2007-08-22 08:47:14 · 20 answers · asked by Anonymous in Social Science Psychology

20 answers

the past is the past; you have the opportunity to author your life story; how you choose to do it is in your hands; mind over matter; every day is a new opportunity to change and make a great life if you want too ; if you want to live in the past , nothing changes; it is matter of choice; if you always do what you always did then you always get what you always got

2007-08-22 09:53:41 · answer #1 · answered by sml 6 · 2 0

If you heard my life's story, you'd think I had a very unhappy childhood. Alcoholic father who was gone more than he was home. A mother who had to work 2 jobs to keep food on the table. A grandfather who sexually abused me. Many,many moves because of financial difficulties. I could go on, but the point is, I'm a very happy adult and now actually a very happy senior citizen. Sometimes I think I just didnt pay attention a lot.
I remember those things happening, but it was a long time ago. It could also be one of my many theories. Everyone is born with a cup. Problems start to fill the cup up and after a certain point, the cup overflows. The thing is, everyone is born with a different size cup. Some people can just handle more than others. It's not through any fault of their own. I've been a psychiatric nurse for 33 and this is a theory I've come up with over the years. It's just my opinion.

2007-08-22 08:58:56 · answer #2 · answered by phlada64 6 · 4 0

From personal experience - yes. But I never thought it would ever really happen for me. I had a very unhappy childhood and lots of years as an unhappy adult. It was definitely a struggle, lots of counseling and medication, but I am now 48 and finally a happy adult.

2007-08-22 08:55:34 · answer #3 · answered by Vera C 6 · 3 0

Well that all really depends on what kind of person you are, many people have grown up with a terrible childhood and have become very successful and have over come many obstacles, so yeah it is possible to be happy as an adult.

I think people use excuses to justify their unhappiness and often blame others for feeling the way they do for their circumstances. It can be a struggle if you make a struggle in your mind, people often limit their abilities because of past hurts and pains and never let go of these things, which in turn makes them very unhappy in their adult life.

2007-08-22 09:02:53 · answer #4 · answered by Anonymous · 0 2

Yes- i think you have to be determined and positive to put the past behind you- you have to be responsible for yourself and your own actions when you become an adult- you cannot always put blame in the past.

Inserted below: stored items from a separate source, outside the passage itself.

Lemma run_invariants_from `{JSHost} (CONFIG : Config) (clients : Clients)
    (botNumber : option jsstring) (events : list Event) (checks : nat) :
  checks <= MAX_CHECKS_PER_MINUTE ->
  snd (run CONFIG clients botNumber events checks) <= MAX_CHECKS_PER_MINUTE
  /\ length (fst (run CONFIG clients botNumber events checks)) = incoming events
  /\ Forall (fun acts => acts = [] \/ acts = [QueryAdmin]
                         \/ acts = [QueryAdmin; DeleteForEveryone])
            (fst (run CONFIG clients botNumber events checks)).
Proof.
  revert checks. induction events as [|e events IH]; intros checks Hc.
  - cbn. auto.
  - destruct e as [message|]; cbn [run].
    + destruct (handleMessage_step CONFIG clients botNumber message checks Hc)
        as [Hle Hacts].
      destruct (handleMessage CONFIG clients botNumber message checks) as [acts c].
      cbn [fst snd] in *. destruct (IH c Hle) as (Hb & Hn & Hf).
      destruct (run CONFIG clients botNumber events c) as [more c'].
      cbn [fst snd] in *. repeat split; auto.
      unfold incoming in *. cbn [filter length]. now rewrite Hn.
    + apply (IH (resetWindow checks)). unfold resetWindow. lia.
Qed.

(** X20: over any run of incoming messages and timer ticks from start-up,
    the counter never exceeds 30, every message gets its own (possibly
    empty) list of requests, and that list is nothing, the admin query
    alone, or the admin query followed by one deletion. *)
Theorem run_invariants `{JSHost} (CONFIG : Config) (clients : Clients)
    (botNumber : option jsstring) (events : list Event) :
  snd (run CONFIG clients botNumber events 0) <= 30
  /\ length (fst (run CONFIG clients botNumber events 0)) = incoming events
  /\ Forall (fun acts => acts = [] \/ acts = [QueryAdmin]
                         \/ acts = [QueryAdmin; DeleteForEveryone])
            (fst (run CONFIG clients botNumber events 0)).
Proof.
  apply (run_invariants_from CONFIG clients botNumber events 0).
  unfold MAX_CHECKS_PER_MINUTE. lia.
Qed.

(** ** Replies whose fields have no primitive value *)

Example comparison_that_throws_is_a_parse_error :
  @parseReply refHost reply_confidence_object = parseError.
Proof. vm_compute. reflexivity. Qed.

Example log_that_throws_ends_the_handling :
  @isSpamMessage refHost C8_config
     (mkClients (Some (fun _ _ _ => Text reply_reason_object)) None)
     (lit "hello everyone") (lit "ann") (lit "Family") 0
  = (mkVerdict (JBool true) (num 90) (JObj [(lit "toString", num 1)]), 1)
  /\ @handleMessage refHost C8_config
       (mkClients (Some (fun _ _ _ => Text reply_reason_object)) None)
       (Some (lit "bot@c.us"))
       (mkMessage (Some sample_group) false (Some (lit "hello everyone"))
                  (Some (lit "ann@c.us")) None None)
       0
     = ([], 1).
Proof. split; vm_compute; reflexivity. Qed.
(** * ETF Filings Monitor dashboard (static/app.js): link resolution,
      identifier normalisation, filtering, sorting, metrics and refresh.

    The development is a shallow embedding of [static/app.js].
    JavaScript strings are modelled by [string]; the model is that of
    ASCII text: case conversion and the white space of [trim] are those
    of the code units below 128, the others are left alone.  Record
    fields that the script reads through [x || ""] are strings, the empty
    string standing for a missing, [null] or [undefined] field.

    The platform is modelled where the script calls it: [Number.parseInt]
    and [String] on integers ([JsNumber]), the [URL] constructor
    ([Whatwg], and a parameter of the link functions), [Date.parse] and
    the locale renderings (parameters), [Array.prototype.sort] (a stable
    insertion sort), [Promise.all] and the page elements. *)

From Stdlib Require Import ZArith Lia Bool List Ascii String.
From Stdlib Require Import Permutation Sorted.
Import ListNotations.

Local Open Scope string_scope.
Local Open Scope Z_scope.

(** ** Platform primitives on strings *)

Module Js.

Definition code (c : ascii) : Z := Z.of_N (N_of_ascii c).

Definition is_digit (c : ascii) : bool :=
  (48 <=? code c) && (code c <=? 57).

Definition is_upper (c : ascii) : bool :=
  (65 <=? code c) && (code c <=? 90).

Definition is_lower (c : ascii) : bool :=
  (97 <=? code c) && (code c <=? 122).

Definition is_alpha (c : ascii) : bool := is_upper c || is_lower c.

(** White space and line terminators of [String.prototype.trim]
    below code unit 128: TAB, LF, VT, FF, CR, SP. *)
Definition is_space (c : ascii) : bool :=
  ((9 <=? code c) && (code c <=? 13)) || (code c =? 32).

(** The case mapping of [toLowerCase] and [toUpperCase] on the code
    units below 128.  The other code units are left as they are, so the
    two functions below are those of the language on ASCII text only:
    a statement about the case of a string is made of ASCII strings. *)
Definition lower_char (c : ascii) : ascii :=
  if is_upper c then ascii_of_N (N_of_ascii c + 32) else c.

Definition upper_char (c : ascii) : ascii :=
  if is_lower c then ascii_of_N (N_of_ascii c - 32) else c.

Fixpoint map (f : ascii -> ascii) (s : string) : string :=
  match s with
  | EmptyString => EmptyString
  | String c r => String (f c) (map f r)
  end.

Fixpoint filter (p : ascii -> bool) (s : string) : string :=
  match s with
  | EmptyString => EmptyString
  | String c r => if p c then String c (filter p r) else filter p r
  end.

Fixpoint forallb (p : ascii -> bool) (s : string) : bool :=
  match s with
  | EmptyString => true
  | String c r => p c && forallb p r
  end.

Definition toLowerCase : string -> string := map lower_char.
Definition toUpperCase : string -> string := map upper_char.

Fixpoint trimStart (s : string) : string :=
  match s with
  | EmptyString => EmptyString
  | String c r => if is_space c then trimStart r else s
  end.

(** [trimEnd] keeps a character when it is not white space or when
    something remains after it. *)
Fixpoint trimEnd (s : string) : string :=
  match s with
  | EmptyString => EmptyString
  | String c r =>
      match trimEnd r with
      | EmptyString => if is_space c then EmptyString else String c EmptyString
      | r' => String c r'
      end
  end.

Definition trim (s : string) : string := trimEnd (trimStart s).

(** Truthiness of a string: [!s] is [is_empty s]. *)
Definition is_empty (s : string) : bool :=
  match s with EmptyString => true | _ => false end.

Definition startsWith (s p : string) : bool := String.prefix p s.

Fixpoint includes (s p : string) : bool :=
  String.prefix p s ||
  match s with
  | EmptyString => false
  | String _ r => includes r p
  end.

Definition endsWith (s p : string) : bool :=
  let n := String.length s in
  let k := String.length p in
  (k <=? n)%nat && String.eqb (String.substring (n - k) k s) p.

(** [s.split(sep)] for a one-character separator, as a list of pieces. *)
Fixpoint split (sep : ascii) (s : string) : list string :=
  match s with
  | EmptyString => [EmptyString]
  | String c r =>
      if Ascii.eqb c sep then EmptyString :: split sep r
      else match split sep r with
           | [] => [String c EmptyString]
           | p :: ps => String c p :: ps
           end
  end.

(** [xs.pop() || ""] on a list of strings. *)
Definition pop_or_empty (xs : list string) : string := List.last xs "".

(** [xs.join(sep)] *)
Fixpoint join (sep : string) (xs : list string) : string :=
  match xs with
  | [] => ""
  | [x] => x
  | x :: r => x ++ sep ++ join sep r
  end.

Fixpoint repeat0 (n : nat) : string :=
  match n with O => "" | S k => String "0" (repeat0 k) end.

End Js.

(** ** Numbers: [Number.parseInt(digits, 10)] and [String(number)]

    [normalizeCik] sends a non-empty string of decimal digits through
    [Number.parseInt] and back through [String].  A JavaScript Number is
    an IEEE 754 binary64 value; on this path it is a non-negative integer
    or [Infinity].  The integer is kept as a [Z], rounded to 53 significant
    bits, ties to even.  [parseInt] reads the exact value of the digits
    (the language lets an implementation replace the digits after the
    20th by zeros); [String] prints the fewest digits that read back as
    the same Number, the closest ones when several do, in exponent
    notation from 10^21 on. *)

Module JsNumber.

Inductive Number : Type :=
| Finite (z : Z)
| Infinity.

Definition digit_value (c : ascii) : Z := Js.code c - 48.

(** Mathematical value of a string of decimal digits. *)
Fixpoint digits_value_from (acc : Z) (s : string) : Z :=
  match s with
  | EmptyString => acc
  | String c r => digits_value_from (10 * acc + digit_value c) r
  end.

Definition digits_value (s : string) : Z := digits_value_from 0 s.

(** Nearest binary64 to a non-negative integer, as an integer. *)
Definition round_binary64 (n : Z) : Z :=
  if n <? 2 ^ 53 then n
  else
    let e := Z.log2 n - 52 in
    let q := n / 2 ^ e in
    let r := n mod 2 ^ e in
    let half := 2 ^ (e - 1) in
    if r <? half then q * 2 ^ e
    else if half <? r then (q + 1) * 2 ^ e
    else if Z.even q then q * 2 ^ e else (q + 1) * 2 ^ e.

Definition to_Number (n : Z) : Number :=
  let v := round_binary64 n in
  if v <? 2 ^ 1024 then Finite v else Infinity.

(** [Number.parseInt(s, 10)] on a non-empty string of digits. *)
Definition parseInt_digits (s : string) : Number := to_Number (digits_value s).

Definition digit_char (d : Z) : ascii := ascii_of_N (Z.to_N (48 + d)).

Fixpoint decimal_from (fuel : nat) (n : Z) (acc : string) : string :=
  match fuel with
  | O => String (digit_char (n mod 10)) acc
  | S f =>
      if n <? 10 then String (digit_char n) acc
      else decimal_from f (n / 10) (String (digit_char (n mod 10)) acc)
  end.

(** Decimal digits of a non-negative integer, most significant first. *)
Definition decimal (n : Z) : string :=
  decimal_from (Z.to_nat (Z.log2 n)) n "".

Definition nb_digits (n : Z) : Z := Z.of_nat (String.length (decimal n)).

(** Candidates [s * 10^m] with [k] digits in [s] that round to [x]
    ([Number::toString], step 5), for one value of [n = m + k]. *)
Definition candidates (x k n : Z) : list (Z * Z) :=
  let m := n - k in
  if m <? 0 then []
  else
    let s0 := x / 10 ^ m in
    List.filter
      (fun sn : Z * Z =>
         let s := fst sn in
         (10 ^ (k - 1) <=? s) && (s <? 10 ^ k)
         && (round_binary64 (s * 10 ^ m) =? x))
      [(s0, n); (s0 + 1, n)].

(** Of the candidates, the one whose value is closest to [x]. *)
Fixpoint closest (x k : Z) (best : Z * Z) (cs : list (Z * Z)) : Z * Z :=
  match cs with
  | [] => best
  | c :: r =>
      if Z.abs (fst c * 10 ^ (snd c - k) - x)
         <? Z.abs (fst best * 10 ^ (snd best - k) - x)
      then closest x k c r else closest x k best r
  end.

(** Smallest [k], searched upwards from [k], with its [s] and [n]. *)
Fixpoint shortest_from (fuel : nat) (x nx k : Z) : Z * Z * Z :=
  match (candidates x k nx ++ candidates x k (nx + 1))%list with
  | c :: r => let b := closest x k c r in (fst b, k, snd b)
  | [] =>
      match fuel with
      | O => (x, nx, nx)
      | S f => shortest_from f x nx (k + 1)
      end
  end.

Definition shortest (x : Z) : Z * Z * Z :=
  let nx := nb_digits x in
  shortest_from (Z.to_nat nx) x nx 1.

(** [Number::toString(x, 10)] for a non-negative integer-valued [x]. *)
Definition toString (x : Number) : string :=
  match x with
  | Infinity => "Infinity"
  | Finite z =>
      if z =? 0 then "0"
      else
        let '(s, k, n) := shortest z in
        if n <=? 21 then decimal s ++ Js.repeat0 (Z.to_nat (n - k))
        else
          match decimal s with
          | String d EmptyString => String d ("e+" ++ decimal (n - 1))
          | String d ds => String d ("." ++ ds ++ "e+" ++ decimal (n - 1))
          | EmptyString => ""
          end
  end.

End JsNumber.

(** ** Identifier normalisation *)

Definition normalizeCik (cik : string) : string :=
  let digits := Js.filter Js.is_digit cik in
  if Js.is_empty digits then ""
  else JsNumber.toString (JsNumber.parseInt_digits digits).

Definition normalizeAccessionDigits (accession : string) : string :=
  Js.filter Js.is_digit accession.

Definition buildEdgarIndexUrl (cik accession : string) : string :=
  let cleanCik := normalizeCik cik in
  let rawAccession := Js.trim accession in
  let cleanAccession := normalizeAccessionDigits accession in
  if Js.is_empty cleanCik || Js.is_empty cleanAccession || Js.is_empty rawAccession
  then ""
  else "https://www.sec.gov/Archives/edgar/data/" ++ cleanCik ++ "/"
       ++ cleanAccession ++ "/" ++ rawAccession ++ "-index.html".

(** ** Abrupt completion: [throw] and [try]/[catch] *)

Inductive completion (A : Type) : Type :=
| Normal (a : A)
| Throw (e : string).

Arguments Normal {A} a.
Arguments Throw {A} e.

Definition bind {A B : Type} (c : completion A) (k : A -> completion B)
  : completion B :=
  match c with
  | Normal a => k a
  | Throw e => Throw e
  end.
Lemma between_beyond l a t x w :
  0 <= w -> between a t x (x + signed l w) ->
  beyond l x a /\ beyond l x t /\
  beyond l a (x + signed l w) /\ beyond l t (x + signed l w).
Proof.
  intros Hw [[Ha Ht]|[Ha Ht]]; destruct l; cbn in *; repeat split; lra.
Qed.

Lemma tiled_beyond h ends l fs : forall start,
  (forall f w, In f fs -> flux_width (fl h f) = Some w -> 0 <= w) ->
  tiled h ends l start fs ->
  forall f, In f fs ->
    exists a t, ends (fl h f) = Some (a, t) /\
                beyond l start a /\ beyond l start t.
Proof.
  induction fs as [|g fs IH]; cbn; intros start Hw T f Hin; [easy|].
  destruct T as (w & a & t & Ew & Ee & Hb & T).
  assert (W : 0 <= w) by (apply (Hw g w); [now left|exact Ew]).
  destruct (between_beyond l a t start w W Hb) as (B1 & B2 & _).
  destruct Hin as [<-|Hin]; [exists a, t; auto|].
  destruct (IH _ (fun f0 w0 H0 => Hw f0 w0 (or_intror H0)) T f Hin)
    as (a' & t' & Ee' & B1' & B2').
  exists a', t'. split; [exact Ee'|].
  split;
    [apply (beyond_trans l start (start + signed l w) a')
    |apply (beyond_trans l start (start + signed l w) t')];
    try assumption; now apply beyond_signed.
Qed.

Lemma tiled_separated h ends l fs : forall start,
  (forall f w, In f fs -> flux_width (fl h f) = Some w -> 0 <= w) ->
  tiled h ends l start fs -> separated h ends l fs.
Proof.
  induction fs as [|g fs IH]; cbn; intros start Hw T; [easy|].
  destruct T as (w & a & t & Ew & Ee & Hb & T).
  assert (W : 0 <= w) by (apply (Hw g w); [now left|exact Ew]).
  destruct (between_beyond l a t start w W Hb) as (_ & _ & B3 & B4).
  assert (Hw' : forall f0 w0, In f0 fs -> flux_width (fl h f0) = Some w0 ->
                              0 <= w0)
    by (intros f0 w0 H0; apply Hw; now right).
  split; [|eapply IH; eauto].
  exists a, t. split; [exact Ee|]. intros f Hin.
  destruct (tiled_beyond h ends l fs _ Hw' T f Hin)
    as (a' & t' & Ee' & B1' & B2').
  exists a', t'. split; [exact Ee'|].
  repeat split; eapply beyond_trans; eassumption.
Qed.

(** In exact arithmetic already, the margin of a ['top'] edge is not
    incremented. On the sample diagram the
    flux 2, of width 4, is the first one on the ['top'] exit of cluster
    0, whose margin is 0: the allocation moves that margin to -4, not
    to 4. *)
Lemma top_margin_is_decremented :
  exists h',
    anchor_out_flux 0%nat sample_tie_sorted 2%nat = Ok h' /\
    out_loc (fl sample_tie_sorted 2%nat) = Some (Some top) /\
    flux_width (fl sample_tie_sorted 2%nat) = Some 4 /\
    get_loc (out_margin (cl sample_tie_sorted 0%nat)) top = 0 /\
    get_loc (out_margin (cl h' 0%nat)) top == - (4) /\
    ~ get_loc (out_margin (cl h' 0%nat)) top
      == get_loc (out_margin (cl sample_tie_sorted 0%nat)) top + 4.
Proof.
  destruct (anchor_out_flux 0%nat sample_tie_sorted 2%nat) as [h'|e] eqn:E;
    [|vm_compute in E; discriminate E].
  exists h'. split; [reflexivity|].
  split; [vm_compute; reflexivity|]. split; [vm_compute; reflexivity|].
  split; [vm_compute; reflexivity|].
  assert (M : get_loc (out_margin (cl h' 0%nat)) top == - (4)).
  { destruct (anchor_out_flux_ok 0%nat sample_tie_sorted 2%nat
                (match out_ (cl sample_tie_sorted 0%nat) with
                 | Some a => a
                 | None => mk_by_loc (None, 0) (None, 0)
                 end) top bottom 4)
      as (h1 & a & t & E1 & _ & Cc & _); try (vm_compute; reflexivity).
    rewrite E in E1. injection E1 as <-. rewrite Cc. vm_compute.
    reflexivity. }
  split; [exact M|]. rewrite M. vm_compute. discriminate.
Qed.
(** The bands in exact arithmetic (the statement for the doubles that
    the code computes is [set_anchor_fluxes_tiled_double]). For a
    cluster with anchors, whose outgoing (resp.
    incoming) fluxes are distinct, have both edges decided and have a
    non-negative width, [set_anchor_out_fluxes] (resp.
    [set_anchor_in_fluxes]) succeeds and, on each of the two edges of
    that side, gives the fluxes of the edge, in the order of the list,
    adjacent bands: the band of a flux has the two anchors of the flux
    as its ends, starts at the anchor of the edge plus the current margin
    and has the width [flux_width], measured upwards on a ['bottom'] edge
    and downwards on a ['top'] edge. The margin of a ['bottom'] edge is
    incremented, and that of a ['top'] edge is decremented, by the width
    of each flux, so that it moves in all by the sum of the widths
    [flux_width] of the fluxes of the edge; no two bands of an edge
    overlap. *)
Theorem set_anchor_fluxes_tiled (h : Heap) (c : cid)
  (ao ai : by_loc point) :
  out_ (cl h c) = Some ao -> in_ (cl h c) = Some ai ->
  NoDup (out_fluxes (cl h c)) -> NoDup (in_fluxes (cl h c)) ->
  (forall f, In f (out_fluxes (cl h c) ++ in_fluxes (cl h c)) ->
     exists lo li w,
       out_loc (fl h f) = Some (Some lo) /\
       in_loc (fl h f) = Some (Some li) /\
       flux_width (fl h f) = Some w /\ 0 <= w) ->
  (exists h',
     set_anchor_out_fluxes h c = Ok h' /\
     forall l,
       tiled h' out_ends l
         (snd (get_loc ao l) + get_loc (out_margin (cl h c)) l)
         (filter (on_edge h out_loc l) (out_fluxes (cl h c))) /\
       separated h' out_ends l
         (filter (on_edge h out_loc l) (out_fluxes (cl h c))) /\
       get_loc (out_margin (cl h' c)) l
       == get_loc (out_margin (cl h c)) l
          + signed l
              (total_width h
                 (filter (on_edge h out_loc l) (out_fluxes (cl h c))))) /\
  (exists h',
     set_anchor_in_fluxes h c = Ok h' /\
     forall l,
       tiled h' in_ends l
         (snd (get_loc ai l) + get_loc (in_margin (cl h c)) l)
         (filter (on_edge h in_loc l) (in_fluxes (cl h c))) /\
       separated h' in_ends l
         (filter (on_edge h in_loc l) (in_fluxes (cl h c))) /\
       get_loc (in_margin (cl h' c)) l
       == get_loc (in_margin (cl h c)) l
          + signed l
              (total_width h
                 (filter (on_edge h in_loc l) (in_fluxes (cl h c))))).
Proof.
  intros Ho Hi Ndo Ndi Hf.
  set (LO := fun f => match out_loc (fl h f) with
                      | Some (Some l) => l
                      | _ => top
                      end).
  set (LI := fun f => match in_loc (fl h f) with
                      | Some (Some l) => l
                      | _ => top
                      end).
  set (W := fun f => match flux_width (fl h f) with
                     | Some w => w
                     | None => 0
                     end).
  assert (Hall : forall f,
             In f (out_fluxes (cl h c) ++ in_fluxes (cl h c)) ->
             out_loc (fl h f) = Some (Some (LO f)) /\
             in_loc (fl h f) = Some (Some (LI f)) /\
             flux_width (fl h f) = Some (W f)).
  { intros f Hin. destruct (Hf f Hin) as (lo & li & w & E1 & E2 & E3 & _).
    unfold LO, LI, W. rewrite E1, E2, E3. auto. }
  assert (Hpos : forall h' fs f w,
             (forall g, flux_width (fl h' g) = flux_width (fl h g)) ->
             incl fs (out_fluxes (cl h c) ++ in_fluxes (cl h c)) ->
             In f fs -> flux_width (fl h' f) = Some w -> 0 <= w).
  { intros h' fs f w Hw Hincl Hin E. rewrite Hw in E.
    destruct (Hf f (Hincl f Hin)) as (_ & _ & w' & _ & _ & E3 & Hp).
    congruence. }
  split.
  - destruct (anchor_out_loop c ao LO LI W (out_fluxes (cl h c)) h Ndo Ho)
      as (h' & E & _ & At & _ & _ & T).
    { intros f Hin. apply Hall, in_or_app. now left. }
    exists h'. split; [exact E|]. intros l. destruct (T l) as [Tl Ml].
    assert (Ef : filter (on_edge h out_loc l) (out_fluxes (cl h c))
                 = filter (fun f => Loc_eqb (LO f) l) (out_fluxes (cl h c))).
    { apply filter_ext_in. intros f Hin.
      destruct (Hall f (in_or_app _ _ _ (or_introl Hin))) as (E1 & _).
      unfold on_edge, loc_of. rewrite E1. reflexivity. }
    rewrite Ef. split; [exact Tl|]. split; [|exact Ml].
    eapply tiled_separated; [|exact Tl].
    intros f w Hin. apply (Hpos h' _ f w (fun g => proj2 (proj2 (At g)))
                             (fun x Hx => in_or_app _ _ _
                                (or_introl (proj1 (proj1 (filter_In _ _ _) Hx))))
                             Hin).
  - destruct (anchor_in_loop c ai LO LI W (in_fluxes (cl h c)) h Ndi Hi)
      as (h' & E & _ & At & _ & _ & T).
    { intros f Hin. apply Hall, in_or_app. now right. }
    exists h'. split; [exact E|]. intros l. destruct (T l) as [Tl Ml].
    assert (Ef : filter (on_edge h in_loc l) (in_fluxes (cl h c))
                 = filter (fun f => Loc_eqb (LI f) l) (in_fluxes (cl h c))).
    { apply filter_ext_in. intros f Hin.
      destruct (Hall f (in_or_app _ _ _ (or_intror Hin))) as (_ & E2 & _).
      unfold on_edge, loc_of. rewrite E2. reflexivity. }
    rewrite Ef. split; [exact Tl|]. split; [|exact Ml].
    eapply tiled_separated; [|exact Tl].
    intros f w Hin. apply (Hpos h' _ f w (fun g => proj2 (proj2 (At g)))
                             (fun x Hx => in_or_app _ _ _
                                (or_intror (proj1 (proj1 (filter_In _ _ _) Hx))))
                             Hin).
Qed.
(** * cors-diagnoser: a shallow embedding of the analyzer core

    The development follows the layout of the TypeScript sources:

    - [Js]               the JavaScript built-ins the code relies on
                         (string methods, [Array.prototype.sort], exceptions);
    - [Utils]            src/core/utils.ts;
    - [CodeGenerator]    src/core/codeGenerator.ts;
    - [PatternMatcher]   src/core/patternMatcher.ts (the pattern catalog);
    - [SecurityAdvisor]  src/core/securityAdvisor.ts;
    - [Analyzer]         src/backend/analyzer.ts;
    - [ExpressMiddleware] src/backend/expressMiddleware.ts (the error
                         history).

    Two things of the platform are parameters: the [URL] parser that one
    detector of the catalog calls, and [localeCompare], by which the error
    history sorts diagnoses.

    Definitions come first, the theorems about them follow. *)

From Stdlib Require Import ZArith NArith Ascii String DecimalString Sorted Permutation.
From stdpp Require Import gmap strings list.

Open Scope string_scope.
Open Scope list_scope.

(* ===================================================================== *)
(** * JavaScript built-ins *)
(* ===================================================================== *)

Module Js.

(** ** Exceptions

    A computation either returns a value or throws.  The only exception the
    modelled code can raise by itself is the [TypeError] of a method call on
    a value that does not have the method. *)

Inductive Error := TypeError.

Inductive result (A : Type) :=
| Ok (a : A)
| Throw (e : Error).
Arguments Ok {A} a.
Arguments Throw {A} e.

Definition bind {A B} (m : result A) (k : A -> result B) : result B :=
  match m with
  | Ok a => k a
  | Throw e => Throw e
  end.

#[export] Instance result_ret : MRet result := fun A a => Ok a.
#[export] Instance result_bind : MBind result := fun A B k m => bind m k.

(** [try { m } catch { h }] *)
Definition try_catch {A} (m : result A) (h : A) : A :=
  match m with
  | Ok a => a
  | Throw _ => h
  end.

(** ** Strings

    A JavaScript string is a sequence of UTF-16 code units; it is modelled
    by [string], one [ascii] per code unit, which covers the code units
    below 256 (ASCII and Latin-1: what an HTTP header can carry).  Case
    mapping is exact on these code units but for U+00B5 and U+00FF under
    [toUpperCase]: their upper-case forms lie above 255, the model leaves
    them as they are. *)

Definition chars (s : string) : list ascii := list_ascii_of_string s.
Definition str (l : list ascii) : string := string_of_list_ascii l.

Definition code (c : ascii) : N := N_of_ascii c.

Definition lower_char (c : ascii) : ascii :=
  let n := code c in
  if ((65 <=? n) && (n <=? 90) || (192 <=? n) && (n <=? 222) && negb (n =? 215))%N
  then ascii_of_N (n + 32) else c.

(** The upper-case form of a code unit; U+00DF maps to two code units. *)
Definition upper_chars (c : ascii) : list ascii :=
  let n := code c in
  if ((97 <=? n) && (n <=? 122) || (224 <=? n) && (n <=? 254) && negb (n =? 247))%N
  then [ascii_of_N (n - 32)]
  else if (n =? 223)%N then ["S"%char; "S"%char]
  else [c].

Definition toLowerCase (s : string) : string := str (List.map lower_char (chars s)).
Definition toUpperCase (s : string) : string := str (flat_map upper_chars (chars s)).

(** All code units of the string are ASCII. *)
Definition ascii_only (s : string) : bool :=
  forallb (fun c => (code c <? 128)%N) (chars s).

(** The upper-case form of an ASCII code unit is one code unit. *)
Definition upper_char (c : ascii) : ascii :=
  match upper_chars c with
  | [d] => d
  | _ => c
  end.

(** White space and line terminators, as [String.prototype.trim] sees them
    among the code units below 256. *)
Definition isWhiteSpace (c : ascii) : bool :=
  let n := code c in
  (n =? 9)%N || (n =? 10)%N || (n =? 11)%N || (n =? 12)%N || (n =? 13)%N
  || (n =? 32)%N || (n =? 160)%N.

Fixpoint trimStart_l (l : list ascii) : list ascii :=
  match l with
  | c :: l' => if isWhiteSpace c then trimStart_l l' else l
  | [] => []
  end.

Definition trimEnd_l (l : list ascii) : list ascii := rev (trimStart_l (rev l)).

Definition trim_l (l : list ascii) : list ascii := trimEnd_l (trimStart_l l).

Definition trim (s : string) : string := str (trim_l (chars s)).

Fixpoint startsWith_l (l p : list ascii) : bool :=
  match p, l with
  | [], _ => true
  | c :: p', d :: l' => if Ascii.eqb c d then startsWith_l l' p' else false
  | _ :: _, [] => false
  end.

Definition endsWith_l (l p : list ascii) : bool := startsWith_l (rev l) (rev p).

Its a cop out to blame an unhappy childhood for being an unhappy adult- life is what we make it and life is too short not to enjoy some of it at least. Focus on what you can do to make your life better. Make a list of what you would like to be different for your life and your childrens life and go for it. Lay the past to rest where it belongs even if it means having therapy to do it.

2007-08-22 09:00:21 · answer #5 · answered by Ellie 6 · 2 0

Yes, it is possible to be happy even with a very unhappy childhood. Your life is what you make of it. If you keep a negative attitude about anything, it will be negative, but if you look on the positive it can be positive. Look to God & know that He got you through those hard times to make you a stronger & more compassionate person. Also, remember to leave the past in the past & just look forward! :)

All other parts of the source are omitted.